Endoscopy 1994; 26(8): 659-665
DOI: 10.1055/s-2007-1009061
Original Articles

© Georg Thieme Verlag KG Stuttgart · New York

Frequency, Location, and Age and Sex Distribution of Various Types of Gastric Polyp

M. Stolte, T. Sticht, S. Eidt, D. Ebert, G. Finkenzeller
  • Institute of Pathology, Klinikum Bayreuth, Bayreuth, Germany
Further Information

Publication History

Publication Date:
17 March 2008 (online)


Data on the frequency and location of the various types of gastric polyps are highly inconsistent. In a retrospective analysis of 5515 gastric polyps obtained from 4852 patients in the period between 1969 and 1989, including reexamination of 197 surgical, 1572 polypectomy, and 3746 biopsy specimens, the most frequent types found were Elster's glandular cysts (fundic gland polyps) (47.0 %), followed by hyperplasiogenous polyp (28.3 %), tubular adenoma (9.0 %), adenocarclnoma (7.2 %), inflammatory fibroid polyp (3.1 %), carcinoid tumor (1.7 %), Brunner's gland heterotopia (1.2 %), and tubulopapillary adenoma (1.0 %).

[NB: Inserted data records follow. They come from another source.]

(** * A buddy allocator over a fixed arena: model of [buddy.c]

    The arena [g_memory] has [2^MAX_ORDER] bytes, cut into pages of
    [2^MIN_ORDER] bytes.  [g_pages] holds one descriptor per page and
    [free_area] one intrusive list of free block heads per order.  The C
    globals become one [state] record that every operation threads
    explicitly; an operation that would dereference a null pointer, index
    outside [g_pages], shift by an invalid amount or corrupt a list yields
    [None].  On the states the allocator reaches under well-behaved calls
    every operation is shown to return. *)

From Stdlib Require Import ZArith Lia.
From stdpp Require Import base list numbers option.

Local Open Scope Z_scope.

(** ** Constants and macros *)

Definition MIN_ORDER : Z := 12.
Definition MAX_ORDER : Z := 20.

Definition PAGE_SIZE : Z := Z.shiftl 1 MIN_ORDER.

(** [(1 << MAX_ORDER) / PAGE_SIZE], the length of [g_pages]. *)
Definition N_PAGES : Z := Z.shiftl 1 MAX_ORDER / PAGE_SIZE.

(** A [void *] is either null or points [off] bytes past the start of
    [g_memory]; the absolute address of the arena never matters because
    every macro subtracts [g_memory] before computing. *)
Inductive ptr : Type :=
| NULL
| Mem (off : Z).

Global Instance ptr_eq_dec : EqDecision ptr.
Proof. solve_decision. Defined.

(** Conversion to [unsigned long] (64 bits) and to [int] (32 bits). *)
Definition ulong (z : Z) : Z := z mod 2 ^ 64.
Definition to_int (z : Z) : Z := (z + 2 ^ 31) mod 2 ^ 32 - 2 ^ 31.

(** [1 << o] on [int]: defined only for a shift count in [0, 31). *)
Definition shl1 (o : Z) : option Z :=
  if decide (0 <= o < 31) then Some (Z.shiftl 1 o) else None.

(** [PAGE_TO_ADDR(page_idx)] *)
Definition PAGE_TO_ADDR (page_idx : Z) : ptr := Mem (page_idx * PAGE_SIZE).

(** [ADDR_TO_PAGE(addr)]: the difference to [g_memory] as [unsigned long],
    divided by the page size.  The offset of a null pointer from the arena
    is not known to the model. *)
Definition ADDR_TO_PAGE (addr : ptr) : option Z :=
  match addr with
  | Mem off => Some (ulong off / PAGE_SIZE)
  | NULL => None
  end.

(** [BUDDY_ADDR(addr, o)]: flip bit [o] of the offset. *)
Definition BUDDY_ADDR (addr : ptr) (o : Z) : option ptr :=
  match addr with
  | Mem off => b ← shl1 o; Some (Mem (Z.lxor (ulong off) b))
  | NULL => None
  end.

(** ** Page descriptors and allocator state *)

(** Modelled from the spec: [list.h] (the intrusive circular doubly linked
    list the source includes) is not among the sources.  A [struct
    list_head] embedded in a descriptor is in one of three conditions:
    both pointers null (static storage that was never initialised),
    pointing at itself (after [INIT_LIST_HEAD] or [list_del_init]), or
    linked into one of the free lists. *)
Inductive list_head : Type :=
| LH_null
| LH_self
| LH_linked.

Global Instance list_head_eq_dec : EqDecision list_head.
Proof. solve_decision. Defined.

(** [page_t]; the field [list] is called [pg_list] here, and the other
    fields carry the same prefix. *)
Record page_t : Type := mk_page {
  pg_list : list_head;
  pg_order : Z;
  pg_index : Z;
  pg_mem : ptr
}.

(** The globals.  [free_area !! k] is the sequence of page indices linked
    from the head [free_area[k]], first entry first.  The bytes of
    [g_memory] belong to the callers and are not modelled. *)
Record state : Type := mk_state {
  free_area : list (list Z);
  g_pages : list page_t
}.

(** [g_pages[i]], undefined outside the array. *)
Definition page_at (s : state) (i : Z) : option page_t :=
  if decide (0 <= i < N_PAGES) then g_pages s !! Z.to_nat i else None.

(** [free_area[k]], undefined outside the array. *)
Definition free_list (s : state) (k : Z) : option (list Z) :=
  if decide (0 <= k <= MAX_ORDER) then free_area s !! Z.to_nat k else None.

Definition with_list (l : list_head) (pg : page_t) : page_t :=
  {| pg_list := l; pg_order := pg_order pg;
     pg_index := pg_index pg; pg_mem := pg_mem pg |}.

Definition with_order (o : Z) (pg : page_t) : page_t :=
  {| pg_list := pg_list pg; pg_order := o;
     pg_index := pg_index pg; pg_mem := pg_mem pg |}.

(** [g_pages[page].order = o] *)
Definition set_order (page o : Z) (s : state) : option state :=
  _ ← page_at s page;
  Some (mk_state (free_area s) (alter (with_order o) (Z.to_nat page) (g_pages s))).

(** ** The list library *)

(** Modelled from the spec: [list_empty(&page->list)] of [list.h] compares
    the entry's [next] pointer with the entry itself, so it holds exactly
    for a self-linked entry; a null entry and a linked entry both report
    "not empty". *)
Definition list_empty (pg : page_t) : bool :=
  match pg_list pg with
  | LH_self => true
  | _ => false
  end.

(** Modelled from the spec: [list_add(&g_pages[page].list, &free_area[k])]
    of [list.h] links the entry right after the head.  Adding an entry
    that is still on a list would corrupt both lists, which the sequence
    model cannot express. *)
Definition list_add (page k : Z) (s : state) : option state :=
  l ← free_list s k;
  _ ← page_at s page;
  if decide (page ∈ concat (free_area s)) then None
  else Some (mk_state (<[Z.to_nat k := page :: l]> (free_area s))
                      (alter (with_list LH_linked) (Z.to_nat page) (g_pages s))).

(** Modelled from the spec: [list_del_init(&g_pages[page].list)] of
    [list.h] unlinks the entry from its neighbours and makes it point at
    itself.  On a null entry it dereferences null; on a self-linked entry
    it changes nothing. *)
Definition list_del_init (page : Z) (s : state) : option state :=
  pg ← page_at s page;
  match pg_list pg with
  | LH_null => None
  | LH_self => Some s
  | LH_linked =>
      if decide (page ∈ concat (free_area s)) then
        Some (mk_state (filter (λ x, x ≠ page) <$> free_area s)
                       (alter (with_list LH_self) (Z.to_nat page) (g_pages s)))
      else None
  end.

(** ** Local functions *)

(** [orderFor]: the [for] loop over the constant range
    [MIN_ORDER .. MAX_ORDER] returns the first order that fits. *)
Definition orderFor (size : Z) : Z :=
  match list_find (λ order, Z.shiftl 1 order >= size)
                  (seqZ MIN_ORDER (MAX_ORDER - MIN_ORDER + 1)) with
  | Some (_, order) => order
  | None => -1
  end.

(** The [while] loop of [split]; [fuel] bounds the iterations. *)
Fixpoint split_loop (fuel : nat) (page current_order target_order : Z)
    (s : state) : option state :=
  if decide (current_order > target_order) then
    match fuel with
    | O => None
    | S fuel' =>
        let current_order := current_order - 1 in
        pg ← page_at s page;
        baddr ← BUDDY_ADDR (pg_mem pg) current_order;
        bidx ← ADDR_TO_PAGE baddr;
        let buddy_index := to_int bidx in
        s1 ← set_order buddy_index current_order s;
        s2 ← list_add buddy_index current_order s1;
        split_loop fuel' page current_order target_order s2
    end
  else Some s.

Definition split (page current_order target_order : Z) (s : state)
    : option state :=
  split_loop (Z.to_nat (current_order - target_order))
             page current_order target_order s.

(** The static storage before [buddy_init] runs: all bits zero. *)
Definition zero_page : page_t :=
  {| pg_list := LH_null; pg_order := 0; pg_index := 0; pg_mem := NULL |}.

Definition boot : state :=
  {| free_area := replicate (Z.to_nat (MAX_ORDER + 1)) [];
     g_pages := replicate (Z.to_nat N_PAGES) zero_page |}.

Definition init_page (i : Z) (pg : page_t) : page_t :=
  {| pg_list := pg_list pg; pg_order := -1;
     pg_index := i; pg_mem := PAGE_TO_ADDR i |}.

(** [buddy_init]: the first loop rewrites every descriptor except for its
    list entry, the second empties the heads [MIN_ORDER .. MAX_ORDER]
    ([INIT_LIST_HEAD] leaves a head with no entries), and page 0 goes on
    the list of the largest order. *)
Definition buddy_init (s : state) : option state :=
  let pages := imap (λ i pg, init_page (Z.of_nat i) pg) (g_pages s) in
  let heads := imap (λ k l, if decide (MIN_ORDER <= Z.of_nat k <= MAX_ORDER)
                            then [] else l) (free_area s) in
  list_add 0 MAX_ORDER (mk_state heads pages).

(** [buddy_alloc]: the [for] loop walks the orders from the requested one
    up to [MAX_ORDER], given as the list [orders].  [list_empty] of a head
    holds when its sequence has no entry, and
    [list_entry(free_area[i].next, page_t, list)] is the descriptor of the
    first entry.  Both branches of the source are kept as they are
    written. *)
Fixpoint alloc_scan (orders : list Z) (order : Z) (s : state)
    : option (state * ptr) :=
  match orders with
  | [] => Some (s, NULL)
  | i :: orders' =>
      l ← free_list s i;
      match l with
      | [] => alloc_scan orders' order s
      | page :: _ =>
          if decide (i = order) then
            s1 ← list_del_init page s;
            s2 ← set_order page order s1;
            pg ← page_at s2 page;
            Some (s2, pg_mem pg)
          else
            s1 ← list_del_init page s;
            s2 ← split page i order s1;
            s3 ← set_order page order s2;
            pg ← page_at s3 page;
            Some (s3, pg_mem pg)
      end
  end.

Definition buddy_alloc (size : Z) (s : state) : option (state * ptr) :=
  let order := orderFor size in
  if decide (order = -1) then Some (s, NULL)
  else alloc_scan (seqZ order (MAX_ORDER - order + 1)) order s.

(** The [while] loop of [buddy_free]; it yields the state together with
    the surviving [page] and its [order]. *)
Fixpoint free_loop (fuel : nat) (page order : Z) (s : state)
    : option (state * Z * Z) :=
  if decide (order < MAX_ORDER) then
    match fuel with
    | O => None
    | S fuel' =>
        pg ← page_at s page;
        baddr ← BUDDY_ADDR (pg_mem pg) order;
        bidx ← ADDR_TO_PAGE baddr;
        let buddy_index := to_int bidx in
        buddy ← page_at s buddy_index;
        if bool_decide (pg_order buddy ≠ order) || list_empty buddy then
          Some (s, page, order)
        else
          s1 ← list_del_init buddy_index s;
          free_loop fuel' (if decide (buddy_index < page) then buddy_index else page)
                    (order + 1) s1
    end
  else Some (s, page, order).

Definition buddy_free (addr : ptr) (s : state) : option state :=
  idx ← ADDR_TO_PAGE addr;
  pg ← page_at s idx;
  '(s1, page, order) ← free_loop (Z.to_nat (MAX_ORDER - pg_order pg))
                                 idx (pg_order pg) s;
  s2 ← set_order page order s1;
  list_add page order s2.

(** [buddy_dump] prints, for each order, the number of entries on its free
    list; the counts are what the model keeps of it. *)
Definition buddy_dump (s : state) : list Z :=
  (λ o, Z.of_nat (length (default [] (free_list s o))))
    <$> seqZ MIN_ORDER (MAX_ORDER - MIN_ORDER + 1).

(** ** Blocks *)

(** A block is named by the index of its first page and its order. *)
Abbreviation block_t := (Z * Z)%type.

(** Byte [b] of the arena (an offset from [g_memory]) lies in the block. *)
Definition in_block (b : Z) (blk : block_t) : Prop :=
  blk.1 * PAGE_SIZE <= b < blk.1 * PAGE_SIZE + 2 ^ blk.2.

Global Instance in_block_dec b blk : Decision (in_block b blk).
Proof. unfold in_block. apply _. Defined.

(** How many blocks of [l] contain byte [b]. *)
Definition covers (b : Z) (l : list block_t) : nat :=
  length (filter (in_block b) l).

(** The block lies in the arena, has an order the allocator manages, and
    starts at a multiple of its size. *)
Definition block_ok (p k : Z) : Prop :=
  MIN_ORDER <= k <= MAX_ORDER ∧ 0 <= p < N_PAGES ∧
  (p * PAGE_SIZE) mod 2 ^ k = 0.

(** The page index that [split] and [buddy_free] compute for the buddy of
    the block heading at page [p]:
    [ADDR_TO_PAGE(BUDDY_ADDR(g_pages[p].mem, k))] stored in an [int]. *)
Definition buddy_index (p k : Z) : Z :=
  to_int (ulong (Z.lxor (ulong (p * PAGE_SIZE)) (Z.shiftl 1 k)) / PAGE_SIZE).

(** The blocks on the free lists, each with the order of its list. *)
Fixpoint tag_blocks (k : Z) (ll : list (list Z)) : list block_t :=
  match ll with
  | [] => []
  | l :: ll' => ((λ p, (p, k)) <$> l) ++ tag_blocks (k + 1) ll'
  end.

Definition free_blocks (s : state) : list block_t := tag_blocks 0 (free_area s).

(** The block behind a live address: it starts at the page of the address
    and has the order its descriptor records. *)
Definition live_block (s : state) (a : ptr) : option block_t :=
  idx ← ADDR_TO_PAGE a;
  pg ← page_at s idx;
  Some (idx, pg_order pg).

Definition live_blocks (s : state) (live : list ptr) : list block_t :=
  omap (live_block s) live.

(** Every block the allocator accounts for: free or handed out. *)
Definition blocks (s : state) (live : list ptr) : list block_t :=
  free_blocks s ++ live_blocks s live.

(** ** Reachable states *)

(** [reachable s live]: [s] arises from the initialised allocator by calls
    of [buddy_alloc] and by calls of [buddy_free] on addresses that
    [buddy_alloc] returned and that were not released since; [live] lists
    those addresses. *)
Inductive reachable : state → list ptr → Prop :=
| reach_init s :
    buddy_init boot = Some s →
    reachable s []
| reach_alloc s live size s' a :
    reachable s live →
    buddy_alloc size s = Some (s', a) →
    a ≠ NULL →
    reachable s' (a :: live)
| reach_alloc_fail s live size s' :
    reachable s live →
    buddy_alloc size s = Some (s', NULL) →
    reachable s' live
| reach_free s live1 a live2 s' :
    reachable s (live1 ++ a :: live2) →
    buddy_free a s = Some s' →
    reachable s' (live1 ++ live2).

Peutz-Jeghers polyps, juvenile polyps, and pancreatic heterotopia were found in younger patients (mean ages: 33.39 and 45 years, respectively), whereas the age of most patients (66 %) with glandular cysts was between 40 and 69 years. Patients with any of the other types of gastric polyps were mostly (55 - 100 %) over 60 years of age at the time of diagnosis. Glandular cysts, hyperplasiogenous polyps, inflammatory fibroid polyps, and carcinoid tumors were significantly more common in women, while all the other polyps were more or less equally distributed between the sexes. Glandular cysts and carcinoid tumors were relatively small (mean diameter 8 mm), and were mostly located in the corpus (100 % and 83 %, respectively). Medium-sized pancreatic heteropias, Brunner's gland heterotopias, and inflammatory fibroid polyps (mean sizes 7 - 10 mm) were usually located in the antrum (100 %, 81 %, 80 %, respectively), while the other polyps had an average size of between 10 and 16 mm and were distributed equally throughout the stomach.

These results show that, although histologic confirmation by biopsy or excision is mandatory, the endoscopic appearance and other criteria such as the sex and age of the patient can contribute to the final diagnosis of gastric polyps.